G. A. Somaratne
Associate Professor
Centre of Buddhist Studies
The University of Hong Kong
G.A. Somaratne (PhD, Northwestern) is Associate Professor in Buddhist Studies, The University of Hong Kong. He is a Sri Lankan scholar in early Buddhism and Pali textual criticism. He was formerly Co-director of Dhammachai Tipiṭaka Project (Thailand), Rector of Sri Lanka International Buddhist Academy, Professor in Pali and Buddhist Studies, University of Peradeniya (Sri Lanka), and Associate Professor in Religion, Miyazaki International College (Japan). His publications include The Buddha’s Teaching: A Buddhistic Analysis (Palgrave Macmillan, 2021) & The Saṃyuttanikāya Volume I(Pali Text Society, Oxford, 1998).

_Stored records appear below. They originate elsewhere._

(** The loop of [tick] over endpoints with distinct names. *)
Lemma tick_loop (now : Z) (globalMultiplier : float) (endpoints : list config.Endpoint) :
  forall (spawned : list config.Endpoint) (next : gmap string Z) (s : Scheduler),
  NoDup (map config.ep_Name endpoints) ->
  in_int64 (requestsScheduled s) ->
  exists next' s',
    fold_left (tick_endpoint now globalMultiplier) endpoints (spawned, next, s)
    = (spawned ++ List.filter (due now next) endpoints, next', s')
    /\ requestsScheduled s'
       = wrap64 (requestsScheduled s + len (List.filter (due now next) endpoints))
    /\ configManager s' = configManager s /\ paused s' = paused s
    /\ hasCancelFunc s' = hasCancelFunc s /\ ctxCancelled s' = ctxCancelled s
    /\ requestsInFlight s' = requestsInFlight s /\ requestsSkipped s' = requestsSkipped s
    /\ (forall e, In e endpoints ->
          next' !! config.ep_Name e
          = if due now next e
            then Some (now + calculateInterval (config.ep_FrequencyPerMin e) globalMultiplier)
            else next !! config.ep_Name e)
    /\ (forall name, ~ In name (map config.ep_Name endpoints) -> next' !! name = next !! name).
Proof.
  induction endpoints as [ | e endpoints IH]; intros spawned next s Hnd Hfit.
  - exists next, s. cbn [fold_left List.filter]. rewrite app_nil_r. unfold len. cbn [length].
    split; [reflexivity | ].
    split; [rewrite Z.add_0_r, RingBufferFacts.wrap64_small by exact Hfit; reflexivity | ].
    do 6 (split; [reflexivity | ]). split; [intros e [] | reflexivity].
  - apply NoDup_cons in Hnd. destruct Hnd as [Hfresh Hnd].
    destruct (tick_endpoint_spec now globalMultiplier spawned next s e)
      as (next1 & Hstep & Hself & Hothers).
    cbn [fold_left]. rewrite Hstep.
    destruct (IH (spawned ++ (if due now next e then [e] else [])) next1
                (if due now next e then spawn s else s) Hnd
                ltac:(destruct (due now next e); [apply StoreFacts.wrap64_in_int64 | exact Hfit]))
      as (next' & s' & Hfold & Hcount & Hcm & Hp & Hcf & Hcc & Hfl & Hsk & Hin & Hout).
    assert (Hsame : forall e', In e' endpoints -> due now next1 e' = due now next e').
    { intros e' He'. apply due_ext, Hothers. intros E. apply Hfresh.
      rewrite <- E. apply list_elem_of_In. apply in_map. exact He'. }
    assert (Hfilter : List.filter (due now next1) endpoints
                      = List.filter (due now next) endpoints).
    { apply filter_ext_in. exact Hsame. }
    rewrite Hfilter in *. exists next', s'. cbn [List.filter].
    split; [rewrite Hfold; destruct (due now next e); cbn [app];
            rewrite <- app_assoc; reflexivity | ].
    split.
    { rewrite Hcount. destruct (due now next e); [ | reflexivity].
      cbn [spawn requestsScheduled]. rewrite MetricsFacts.wrap64_idem_l. f_equal. unfold len.
      cbn [length]. lia. }
    split; [rewrite Hcm; destruct (due now next e); reflexivity | ].
    split; [rewrite Hp; destruct (due now next e); reflexivity | ].
    split; [rewrite Hcf; destruct (due now next e); reflexivity | ].
    split; [rewrite Hcc; destruct (due now next e); reflexivity | ].
    split; [rewrite Hfl; destruct (due now next e); reflexivity | ].
    split; [rewrite Hsk; destruct (due now next e); reflexivity | ].
    split.
    + intros e' [<- | He'].
      * rewrite Hout; [exact Hself | ]. intros Hin'. apply Hfresh.
        apply list_elem_of_In. exact Hin'.
      * rewrite (Hin e' He'), (Hsame e' He'). rewrite Hothers; [reflexivity | ].
        intros E. apply Hfresh. rewrite <- E. apply list_elem_of_In, in_map. exact He'.
    + intros name Hname. cbn [map] in Hname.
      rewrite Hout by (intros H; apply Hname; right; exact H).
      apply Hothers. intros E. apply Hname. left. congruence.
Qed.
Definition validate_decision_mode_payload (values : t) : result t :=
  let mode := decision_mode values in
  let description := str_strip (default (py "") (description values)) in
  let keyword_groups := keyword_rule_groups values in
  if bool_decide (mode = AI) && negb (nonempty description) then
    Raise (ValueError (py "AI 判断模式下，详细需求(description)不能为空。"))
  else if bool_decide (mode = KEYWORD) && negb (_has_valid_keyword_groups keyword_groups) then
    Raise (ValueError (py "关键词判断模式下，至少需要一个包含关键词。"))
  else Ok values.

Definition root_validators : list (t -> result t) := [validate_decision_mode_payload].

(** Construction of a [TaskGenerateRequest] from validated field values. *)
Definition create (values : t) : result t := run_root_validators root_validators values.

End TaskGenerateRequest.

(** *** The AI client and its request parameters ([config.py]) *)

(** [all([BASE_URL, MODEL_NAME])]: the module creates the client only then. *)
Definition ai_config_complete (r : ai_runtime) : bool :=
  nonempty (base_url r) && nonempty (model_name r).

Section RequestParams.

(** The two flags the module reads from the environment. *)
Variable ENABLE_THINKING : bool.
Variable ENABLE_RESPONSE_FORMAT : bool.
Variable pyfloat : Type.

(** [kwargs] is the dict of the call's keyword arguments. *)
Definition get_ai_request_params
    (kwargs : gmap pystr (pyvalue pyfloat)) : gmap pystr (pyvalue pyfloat) :=
  let kwargs :=
    if ENABLE_THINKING
    then <[py "extra_body" := VDict [(py "enable_thinking", VBool false)]]> kwargs
    else kwargs in
  let kwargs :=
    if negb ENABLE_RESPONSE_FORMAT
       && bool_decide (is_Some (kwargs !! py "response_format"))
    then delete (py "response_format") kwargs
    else kwargs in
  kwargs.

End RequestParams.

(** *** Leaves of a record *)

(** [leaf] is [value] itself or lies below it, through the values of dicts and
    the items of lists. *)
Inductive reaches {pyfloat} : pyvalue pyfloat -> pyvalue pyfloat -> Prop :=
| reaches_here value : reaches value value
| reaches_dict items key value leaf :
    (key, value) ∈ items -> reaches value leaf -> reaches (VDict items) leaf
| reaches_list items value leaf :
    value ∈ items -> reaches value leaf -> reaches (VList items) leaf.

(** ** Words of the specification *)

(** [needle] is a contiguous substring of [hay]. *)
Definition is_substring (needle hay : pystr) : Prop :=
  exists l r, hay = l ++ needle ++ r.

(** The group matches the text: it has include keywords, each of them is a
    substring of the text, and no exclude keyword is. *)
Definition group_matches (group : group_fields) (text : pystr) : Prop :=
  g_include_keywords group <> []
  /\ (forall kw, kw ∈ g_include_keywords group -> is_substring kw text)
  /\ (forall kw, kw ∈ g_exclude_keywords group -> ~ is_substring kw text).

(** Blank text: nothing but whitespace. *)
Definition blank (s : pystr) : Prop := Forall (fun c => isspace c = true) s.

(** Text without any whitespace, and a word: such a text that is not empty. *)
Definition spaceless (s : pystr) : Prop := Forall (fun c => isspace c = false) s.
Definition word (w : pystr) : Prop := w <> [] /\ spaceless w.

Conjoining Scientific Knowledge and Dhamma Knowledge for Creating an Authentic Person
The Buddha taught the Dhamma, revealing our conscious reality’s elementary constituents (dhammā) and their functions (dhammatā) and laws (dhamma-niyāmatā), showing how we suffer because of not-knowing the Dhammaand how we can stop suffering by knowing it. The Dhamma knowledge is thus the knowledge of dhammā, dhammatā, and dhamma-niyāmatā, that provides a holistic vision of life and world, in contrast to the scientific knowledge that gives an abstract and fragmented vision of the material world, creating an inauthentic worldly person who merely seeks material well-being by holding into matter. The Dhamma knowledge, on the other hand, creates an authentic person who seeks primarily mental well-being while developing a non-clinging attitude toward matter. For a worldly person in the modern world, a life driven by Dhamma knowledge alone may not be sensible. Therefore, the type of wisdom-oriented education that could be considered holistic and sensible to today's world should consist of both types of knowledge. In this sense, the two knowledge types are not rivals but two complementary perspectives of reality with two different aims. The Scientific knowledge takes us to material well-being more, and the Dhamma knowledge takes us to mental and spiritual well-being more. The Buddha’s teaching in the Suttas explain a threefold process of learning, understanding, and experiencing the Dhamma. Accordingly, the initial Dhamma learning should be through a formal curriculum; next, understanding and seeing the dhammā, dhammatā and dhamma-niyāmatā in one’s experiential world will take place through repeated acquiring and reflection of the Dhammaknowledge; finally, attaining and experiencing the unconditioned dhamma (nibbāna) will take place through repeated understanding and seeing. Therefore, this paper attempts to show that the first and the second stages of the gradual process in particular, together with the scientific knowledge, can help creating an authentic person who has understanding and vision to maintain a sound moral life and face the changing worldly conditions such as gain and loss, fame and disrepute, praise and blame, and pleasure and pain, with a balanced state of mind, being neither elated nor dejected, and die mindfully and pass old age without grumbling about it.